From the line that has "body = false." down to the final line of the listing below, transcribe every line exactly, and only those.

EXERCISE MATERIALS |
----
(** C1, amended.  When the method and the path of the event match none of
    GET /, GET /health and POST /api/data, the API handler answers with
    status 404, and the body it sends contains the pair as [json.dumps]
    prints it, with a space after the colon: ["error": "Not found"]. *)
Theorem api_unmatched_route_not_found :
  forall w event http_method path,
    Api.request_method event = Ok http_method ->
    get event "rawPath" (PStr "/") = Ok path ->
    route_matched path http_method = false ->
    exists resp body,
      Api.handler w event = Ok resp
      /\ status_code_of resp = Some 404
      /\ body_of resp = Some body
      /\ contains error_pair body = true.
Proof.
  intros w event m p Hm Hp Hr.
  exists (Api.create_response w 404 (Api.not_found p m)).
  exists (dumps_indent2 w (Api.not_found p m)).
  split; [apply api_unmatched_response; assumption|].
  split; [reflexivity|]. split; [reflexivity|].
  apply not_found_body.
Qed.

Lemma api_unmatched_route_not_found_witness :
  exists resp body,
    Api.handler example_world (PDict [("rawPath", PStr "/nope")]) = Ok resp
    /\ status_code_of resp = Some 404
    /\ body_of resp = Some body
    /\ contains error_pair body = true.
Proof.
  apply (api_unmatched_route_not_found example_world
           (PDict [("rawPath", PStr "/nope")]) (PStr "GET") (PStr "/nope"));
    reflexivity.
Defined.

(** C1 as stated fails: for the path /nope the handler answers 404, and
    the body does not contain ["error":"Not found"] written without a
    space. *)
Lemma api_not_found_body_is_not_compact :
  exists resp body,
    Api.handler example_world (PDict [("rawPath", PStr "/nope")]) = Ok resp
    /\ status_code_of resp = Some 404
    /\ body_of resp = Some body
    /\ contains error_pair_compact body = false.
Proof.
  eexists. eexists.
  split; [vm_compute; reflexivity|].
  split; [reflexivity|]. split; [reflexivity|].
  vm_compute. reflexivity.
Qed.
----
RESPONSE |
    /\ contains error_pair_compact body = false.
Proof.
  eexists. eexists.
  split; [vm_compute; reflexivity|].
  split; [reflexivity|]. split; [reflexivity|].
  vm_compute. reflexivity.
Qed.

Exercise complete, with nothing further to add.